Province, feds provide new funding for Thunder Bay shelter and transitional housing beds
CBC
Six organizations in Thunder Bay, Ont., have received a total of $2.9 million to create or improve shelter beds and transitional housing in the city.
Matawa First Nations Management, Grace Place, Urban Abbey, Dilico Anishinabek Family Care, Marjorie House and the John Howard Society all got a cut of the funding, which was delivered through the federal-provincial Safe Restart Agreement to help municipalities recover from COVID-19.
"This was specifically done by the federal and provincial governments to start … getting us out of the COVID-19 pit," said Lucy Kloosterhuis, the chair of the Thunder Bay District Social Services Administration Board, which distributed the funds.
"Now we have to move forward. And we have to advocate and ask for more money to get the transitional homes and the homes for those that are homeless."

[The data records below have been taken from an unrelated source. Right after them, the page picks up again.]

Lemma format_result_fields (t : Table rates) (currency : string) (d : date)
    (r : result currency_dict) :
  format t currency d = Return r ->
  r_table_no r = no t /\ r_url r = url t /\
  strftime d = Return (r_search_date r) /\
  strftime (publication_date t) = Return (r_pub_date r) /\
  exists c, table_get t currency = Return c /\ to_dict c = Return (r_currency r).
Proof.
  unfold format_result.
  destruct (table_get t currency) as [c|]; [| discriminate].
  destruct (strftime d) as [sd|]; [| discriminate].
  destruct (strftime (publication_date t)) as [pd|]; [| discriminate].
  destruct (to_dict c) as [cd|] eqn:E; [| discriminate].
  intros [= <-]. simpl. repeat split. exists c. split; [reflexivity | exact E].
Qed.

Lemma get_table_fetches_le (d : date) (table_type : string)
    (cache_dir : option string) (w : world) :
  (length (fetched (snd (resolve d table_type cache_dir w))) <=
   length (fetched w) + 15)%nat.
Proof.
  rewrite get_table_unfold.
  destruct (calculate_number _ _ d table_type) as [n|e]; [| simpl; lia].
  pose proof (get_table_loop_fetches urlopen rates read_document
                (gen_urls count_working_days count_wednesdays
                          (dt_year d) n table_type 15 cache_dir) d w) as H1.
  pose proof (gen_urls_budget_15 count_working_days count_wednesdays
                (dt_year d) n table_type cache_dir) as [H2 _].
  lia.
Qed.

Lemma get_table_in_time (d : date) (table_type : string)
    (cache_dir : option string) (w w' : world) (t : Table rates) :
  resolve d table_type cache_dir w = (Return (Some t), w') ->
  date_le (publication_date t) d.
Proof.
  rewrite get_table_unfold.
  destruct (calculate_number _ _ d table_type) as [n|e]; [| discriminate].
  intros H. apply date_gt_false_iff.
  eapply get_table_loop_accepts_in_time. exact H.
Qed.

(** X14. [download_exchange_rate] asks table type 'a' first. A table of
    type 'a' that is true and holds the currency is formatted and returned
    in the world that the search of 'a' left: nothing is fetched for 'b'.
    An exception of the search of 'a' ends the call, and 'b' is not
    tried. Only when 'a' gives nothing, or a table without the currency,
    the search of 'b' starts, from the world that 'a' left. *)
Theorem download_exchange_rate_order
    (d : date) (currency : string) (cache_dir : option string) (w : world) :
  (forall t w1,
      resolve d A cache_dir w = (Return (Some t), w1) ->
      table_true t && table_contains t currency = true ->
      search d currency cache_dir w =
      (match format t currency d with
       | Return r => Return (Some r)
       | Raise e => Raise e
       end, w1)) /\
  (forall e w1,
      resolve d A cache_dir w = (Raise e, w1) ->
      search d currency cache_dir w = (Raise e, w1)) /\
  (forall o w1,
      resolve d A cache_dir w = (Return o, w1) ->
      (forall t, o = Some t -> table_true t && table_contains t currency = false) ->
      search d currency cache_dir w = search_loop [B] d currency cache_dir w1).
Proof.
  unfold download_exchange_rate, TABLE_TYPES.
  split; [| split].
  - intros t w1 H Hu. rewrite download_exchange_rate_loop_step, H, Hu.
    destruct (format t currency d); reflexivity.
  - intros e w1 H. now rewrite download_exchange_rate_loop_step, H.
  - intros o w1 H Hu. rewrite download_exchange_rate_loop_step, H.
    destruct o as [t|]; [| reflexivity]. now rewrite (Hu t eq_refl).
Qed.

Lemma download_exchange_rate_loop_sound (types : list string) (d : date)
    (currency : string) (cache_dir : option string) (w w' : world)
    (r : result currency_dict) :
  search_loop types d currency cache_dir w = (Return (Some r), w') ->
  exists table_type t w0,
    In table_type types /\
    resolve d table_type cache_dir w0 = (Return (Some t), w') /\
    table_true t = true /\ table_contains t currency = true /\
    format t currency d = Return r.
Proof.
  revert w. induction types as [|table_type rest IH]; intros w.
  - discriminate.
  - rewrite download_exchange_rate_loop_step.
    destruct (resolve d table_type cache_dir w) as [[[t|]|e] w1] eqn:Hr.
    + destruct (table_true t && table_contains t currency) eqn:Hu.
      * destruct (format t currency d) as [r0|e] eqn:Hf; [| discriminate].
        intros [= <- <-]. apply andb_true_iff in Hu as [Hu1 Hu2].
        exists table_type, t, w. split; [now left | auto].
      * intros H. apply IH in H as (tt & t' & w0 & Hin & Hrest).
        exists tt, t', w0. split; [now right | exact Hrest].
    + intros H. apply IH in H as (tt & t' & w0 & Hin & Hrest).
      exists tt, t', w0. split; [now right | exact Hrest].
    + discriminate.
Qed.

(** X15. What [download_exchange_rate] returns is the formatting of a
    table that [get_table] returned for 'a' or for 'b', in the world in
    which the call ends: the table is true, holds the currency, and has a
    publication date not after the date asked for; the number and the url
    of the result are those of the table. *)
Theorem download_exchange_rate_sound
    (d : date) (currency : string) (cache_dir : option string) (w w' : world)
    (r : result currency_dict) :
  search d currency cache_dir w = (Return (Some r), w') ->
  exists table_type t w0,
    (table_type = A \/ table_type = B) /\
    resolve d table_type cache_dir w0 = (Return (Some t), w') /\
    table_true t = true /\ table_contains t currency = true /\
    date_le (publication_date t) d /\
    format t currency d = Return r /\
    r_table_no r = no t /\ r_url r = url t.
Proof.
  intros H. apply download_exchange_rate_loop_sound in H
    as (tt & t & w0 & Hin & Hr & Ht & Hc & Hf).
  exists tt, t, w0.
  split; [simpl in Hin; intuition auto |].
  split; [exact Hr |]. split; [exact Ht |]. split; [exact Hc |].
  split; [eapply get_table_in_time; exact Hr |].
  split; [exact Hf |].
  apply format_result_fields in Hf. tauto.
Qed.

Lemma download_exchange_rate_loop_bounds (types : list string) (d : date)
    (currency : string) (cache_dir : option string) (w : world) :
  let w' := snd (search_loop types d currency cache_dir w) in
  (length (fetched w') <= length (fetched w) + 15 * length types)%nat /\
  (length (requests w') <= length (requests w) + 15 * length types)%nat /\
  dirs w ⊆ dirs w' /\
  (forall q c, files w !! q = Some c -> files w' !! q = Some c).
Proof.
  revert w. induction types as [|table_type rest IH]; intros w.
  - simpl. repeat split; auto; lia.
  - cbv zeta. rewrite download_exchange_rate_loop_step.
    pose proof (get_table_fetches_le d table_type cache_dir w) as Hf.
    pose proof (get_table_loop_keeps_cache urlopen rates read_document) as K.
    assert (Hk : (length (requests (snd (resolve d table_type cache_dir w))) <=
                  length (requests w) + 15)%nat /\
                 dirs w ⊆ dirs (snd (resolve d table_type cache_dir w)) /\
                 (forall q c, files w !! q = Some c ->
                    files (snd (resolve d table_type cache_dir w)) !! q = Some c)).
    { rewrite get_table_unfold.
      destruct (calculate_number _ _ d table_type) as [n|e];
        [| simpl; repeat split; auto; lia].
      specialize (K (gen_urls count_working_days count_wednesdays
                              (dt_year d) n table_type 15 cache_dir) d w).
      cbv zeta in K. destruct K as (Kd & Kf & Kr).
      pose proof (gen_urls_budget_15 count_working_days count_wednesdays
                    (dt_year d) n table_type cache_dir) as [H2 _].
      repeat split; [lia | exact Kd | exact Kf]. }
    destruct Hk as (Hr & Hd & Hfl).
    cbn [length].
    destruct (resolve d table_type cache_dir w) as [[[t|]|e] w1];
      cbn [snd] in Hf, Hr, Hd, Hfl.
    + destruct (table_true t && table_contains t currency).
      * destruct (format t currency d); cbn [snd]; repeat split; auto; lia.
      * specialize (IH w1). cbv zeta in IH. destruct IH as (I1 & I2 & I3 & I4).
        repeat split; [lia | lia | etrans; eassumption | auto].
    + specialize (IH w1). cbv zeta in IH. destruct IH as (I1 & I2 & I3 & I4).
      repeat split; [lia | lia | etrans; eassumption | auto].
    + cbn [snd]. repeat split; auto; lia.
Qed.

(** X16. One call of [download_exchange_rate] fetches at most 30 times and
    asks the network at most 30 times, 15 for each of the two table
    types, and takes nothing away from the cache: the directories stay
    and the files stay with their content. *)
Theorem download_exchange_rate_bounds
    (d : date) (currency : string) (cache_dir : option string) (w : world) :
  let w' := snd (search d currency cache_dir w) in
  (length (fetched w') <= length (fetched w) + 30)%nat /\
  (length (requests w') <= length (requests w) + 30)%nat /\
  dirs w ⊆ dirs w' /\
  (forall q c, files w !! q = Some c -> files w' !! q = Some c).
Proof.
  pose proof (download_exchange_rate_loop_bounds TABLE_TYPES d currency
                cache_dir w) as H.
  exact H.
Qed.

End ExchangeFacts.

(** ** Concrete runs, further *)

(** X2 on three steps down from (2012, 120). *)
Lemma gen_urls_counts_down_within_year_witness :
  gen_items (Scenario.gen_urls 2012 120 A 3 None) =
    map (fun i => build_url 2012 (120 - Z.of_nat i) A None) (seq 0 (Z.to_nat 3)) /\
  gen_raises (Scenario.gen_urls 2012 120 A 3 None) = None.
Proof.
  apply (gen_urls_counts_down_within_year count_working_days count_wednesdays
           2012 120 A 3 None).
  right. lia.
Defined.

(** X7 on a fetch with no cache path. *)
Lemma fetch_data_without_cache_witness :
  let url := "http://rss.nbp.pl/kursy/xml2/2012/a/12a115.xml" in
  files (snd (Scenario.fetch_data url None Scenario.empty_world)) =
  files Scenario.empty_world.
Proof.
  intros url.
  pose proof (fetch_data_without_cache Scenario.urlopen url None
                Scenario.empty_world eq_refl) as T.
  cbv zeta in T. apply T.
Defined.
(** * BusTrackr+ : trip lifecycle, GPS ingestion and live bus view

    A shallow embedding of the tracking core of the application:

    - [Db]        the Postgres schema of the migration (tables [buses],
                  [routes], [profiles], [trips], [gps_updates], their
                  constraints and row-level-security policies) and the
                  queries the components issue against it;
    - [Driver]    the [DriverDashboard] component: [handleStartTrip],
                  [handleEndTrip], [sendGPSUpdate], the GPS tracking effect
                  and its interval timer;
    - [BusMap]    the [BusMap] component: [fetchBusLocations] and the
                  [gps-updates] realtime handler with its [setBusLocations]
                  updater;
    - [Passenger] the [PassengerDashboard] component: [fetchActiveBuses]
                  and its [trips] realtime subscription;
    - [Fixture]   one bus, one route, two drivers and a few samples, for
                  the examples.

    The properties follow the definitions: the view of the live map, the
    ingest of a position, the sampling scheduler, the trip lifecycle, and
    what passengers see when a trip ends.

    Numbers.  Coordinates are stored in [NUMERIC(p, s)] columns, i.e. as
    fixed-point decimals.  A coordinate is modelled by the integer the column
    holds once scaled by [10^s]: latitude and longitude in units of [10^-8]
    degree, speed, heading and accuracy in units of [10^-2].  Timestamps are
    integers (milliseconds).  Identifiers (UUIDs) are strings. *)

From Stdlib Require Import ZArith Lia Sorted.
From stdpp Require Import base option list strings.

The region is desperate for transitional housing in order to help people with addictions and mental health issues overcome homelessness, Kloosterhuis said.
It also needs more affordable housing for those who are homeless who do not face additional issues such as addictions.
Matawa First Nations Management received more than $1 million of the funds to help pay for its family crisis shelter project and youth shelter beds.
The family crisis shelter will provide emergency housing for families facing situations — such as financial hardship, medical challenges or loss of housing to fire — who risk getting caught up in the child welfare system, said Matawa political advisor Paul Capon.
"We have a challenge for women with children that are not fleeing violence," Capon said of the need for the beds. "We also have a case of men that have children that have no place … to stay as well. So it's there to support families in whatever form those families arrive."
The new shelter will have a community kitchen and will offer other supports beyond simply a roof over one's head, he said.
Matawa plans to have it open in the spring.
The six youth shelter beds, meanwhile, will be tied to the Matawa Education and Care Centre in the former Grandview Lodge, Capon said.
The goal is to provide shelter for homeless youth and to try and connect them with other supports available through the centre, including educational opportunities, Capon said.
"They've had cases of … having kids that didn't have a place to stay," he said. "And they could be anything from kids that have been in the shelter or hostel or other places, coming out of care, that just have no place to stay."